» Problem details
In the records below, count each line where the word "ValueError" appears, and reply with that number only.

» Records for processing
(** The state at the first [next()]: [t = 0]. *)
Definition generate_stream (g : prng_state lib) : generator :=
  {| t := 0; prng := g; printed := [] |}.

(** One turn of the [while True] loop, up to and including [t += 1]: the
    reading it yields and the state it resumes from. *)
Definition next (s : generator) : SensorReading * generator :=
  (* 1. Generate Synthetic Data (Normal) *)
  let '(jitter, g1) := random_uniform (-0.5) 0.5 (prng s) in
  let temp_k := (300 + 2 * math_sin lib (inject_Z (Z.of_nat (t s)) * 0.1) + jitter)%Q in
  let '(spread, g2) := random_uniform (-50) 50 g1 in
  let rpm := (1500 + spread)%Q in
  (* 2. Inject Anomaly (Every 10th step) *)
  let inject := Nat.eqb (t s mod 10) 0 && Nat.ltb 0 (t s) in
  let out := if inject
             then (printed s ++ [newline +:+ "--- INJECTING ANOMALY (High RPM) ---"])%list
             else printed s in
  let rpm := if inject then 2800%Q else rpm in
  ({| temperature_k := PyFloat temp_k; rotational_speed_rpm := PyFloat rpm |},
   {| t := S (t s); prng := g2; printed := out |}).

(** The first [n] readings the generator yields from state [s]. *)
Fixpoint take (n : nat) (s : generator) : list SensorReading * generator :=
  match n with
  | O => ([], s)
  | S n' => let '(x, s1) := next s in
            let '(xs, s2) := take n' s1 in
            (x :: xs, s2)
  end.

End Generator.

End simulate_sensors.

(** ** The feature code over IEEE 754 binary64

    The two feature functions once more, with every number a binary64 float
    and every operation the correctly rounded IEEE one, NaN and the
    infinities included. The columns hold floats only (a numeric CSV column,
    two fields pydantic has validated), so the arithmetic cannot raise; the
    column lookups can. *)

Module binary64.

#[local] Set Warnings "-inexact-float".

Local Open Scope float_scope.

Definition Series : Type := list float.

Definition DataFrame : Type := list (string * Series).

Definition columns (df : DataFrame) : list string := map fst df.

(** [len(df)] *)
Definition len (df : DataFrame) : nat :=
  match df with
  | [] => O
  | (_, s) :: _ => length s
  end.

Fixpoint columns_of (rows : list (list float)) (names : list string) : DataFrame :=
  match names with
  | [] => []
  | c :: cs => (c, map (fun r => hd 0 r) rows) :: columns_of (map (@tl float) rows) cs
  end.

(** [pd.DataFrame(rows, columns=names)] *)
Definition from_rows (rows : list (list float)) (names : list string) : result DataFrame :=
  if forallb (fun r => Nat.eqb (length r) (length names)) rows
  then inr (columns_of rows names)
  else inl (ValueError "columns passed do not match the width of the data").

Fixpoint lookup (c : string) (df : DataFrame) : option Series :=
  match df with
  | [] => None
  | (c', s) :: df' => if String.eqb c c' then Some s else lookup c df'
  end.

(** [df[c]] *)
Definition getitem (c : string) (df : DataFrame) : result Series :=
  match lookup c df with
  | Some s => inr s
  | None => inl (KeyError c)
  end.

Definition missing (cs : list string) (df : DataFrame) : list string :=
  List.filter (fun c => match lookup c df with Some _ => false | None => true end) cs.

(** [df[[c1, ..., cn]]] *)
Definition getitems (cs : list string) (df : DataFrame) : result DataFrame :=
  match traverse (fun c => rbind (getitem c df) (fun s => inr (c, s))) cs with
  | inr out => inr out
  | inl _ =>
      if Nat.eqb (length (missing cs df)) (length cs)
      then inl (KeyError ("None of [Index(" +:+ repr_list cs
                          +:+ ", dtype='object')] are in the [columns]"))
      else inl (KeyError (repr_list (missing cs df) +:+ " not in index"))
  end.

(** [df.rename(columns=m, inplace=True)] *)
Definition rename (m : list (string * string)) (df : DataFrame) : DataFrame :=
  map (fun '(c, s) => (default c (pd.assoc c m), s)) df.

Fixpoint replace (c : string) (s : Series) (df : DataFrame) : DataFrame :=
  match df with
  | [] => [(c, s)]
  | (c', s') :: df' => if String.eqb c c' then (c, s) :: df' else (c', s') :: replace c s df'
  end.

(** [df[c] = s] *)
Definition setitem (c : string) (s : Series) (df : DataFrame) : result DataFrame :=
  match df with
  | [] => inr [(c, s)]
  | _ => if Nat.eqb (length s) (len df)
         then inr (replace c s df)
         else inl (ValueError "Length of values does not match length of index")
  end.

(** [df.drop(columns=[c], inplace=True)] *)
Definition drop (c : string) (df : DataFrame) : result DataFrame :=
  match lookup c df with
  | Some _ => inr (List.filter (fun p => negb (String.eqb c (fst p))) df)
  | None => inl (KeyError ("['" +:+ c +:+ "'] not found in axis"))
  end.

(** [s - x], [s * x], [x + s], [s + x] for a scalar [x]: one IEEE operation
    per element. *)
Definition sub_scalar (s : Series) (x : float) : Series := map (fun v => v - x) s.

Definition mul_scalar (s : Series) (x : float) : Series := map (fun v => v * x) s.

Definition scalar_add (x : float) (s : Series) : Series := map (fun v => x + v) s.

Definition add_scalar (s : Series) (x : float) : Series := map (fun v => v + x) s.

(** [s1 + s2] for two columns of one frame (they share the index). *)
Definition add (s1 s2 : Series) : Series := map (fun p => fst p + snd p) (combine s1 s2).

(** [s + a] for a numpy array [a]: the lengths must agree. *)
Definition add_array (s : Series) (a : list float) : result Series :=
  if Nat.eqb (length s) (length a)
  then inr (map (fun p => fst p + snd p) (combine s a))
  else inl (ValueError "operands could not be broadcast together").

(** One element of [s.clip(lower, upper)]. pandas keeps a value where it is
    missing or [>= lower] and puts [lower] elsewhere, then keeps the result
    where the value is missing or [<= upper] and puts [upper] elsewhere: a
    NaN (a missing value, and every comparison with it is false) stays NaN. *)
Definition clip_value (lower upper x : float) : float :=
  let mask := is_nan x in
  let result := if mask || (lower <=? x) then x else lower in
  if mask || (x <=? upper) then result else upper.

(** [s.clip(lower, upper)] *)
Definition clip (lower upper : float) (s : Series) : Series := map (clip_value lower upper) s.

(** [df.iloc[[i]]] *)
Definition iloc (i : nat) (df : DataFrame) : DataFrame :=
  map (fun '(c, s) => (c, match nth_error s i with Some v => [v] | None => [] end)) df.

(** The libraries the feature code calls and the development does not look
    into. *)
Record externals := {
  (** numpy's global generator: its state and one draw of [random_sample()] *)
  rng_state : Type;
  random_sample : rng_state -> float * rng_state;
  (** [Series.mean()]: the order in which pandas adds the values up, which
      the rounded result depends on, is the library's business *)
  series_mean : Series -> float;
  (** [DataFrame.to_string()] and [DataFrame.describe()] *)
  to_string : DataFrame -> string;
  describe : DataFrame -> DataFrame;
}.

Section FeatureCode.

Context (lib : externals).

(** What the feature code reads and writes of the process: numpy's generator
    and the output stream. *)
Record process := {
  rng : rng_state lib;
  stdout : list string;
}.

Definition M (A : Type) : Type := process -> result A * process.

Definition ret {A} (a : A) : M A := fun p => (inr a, p).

» Expected answer
3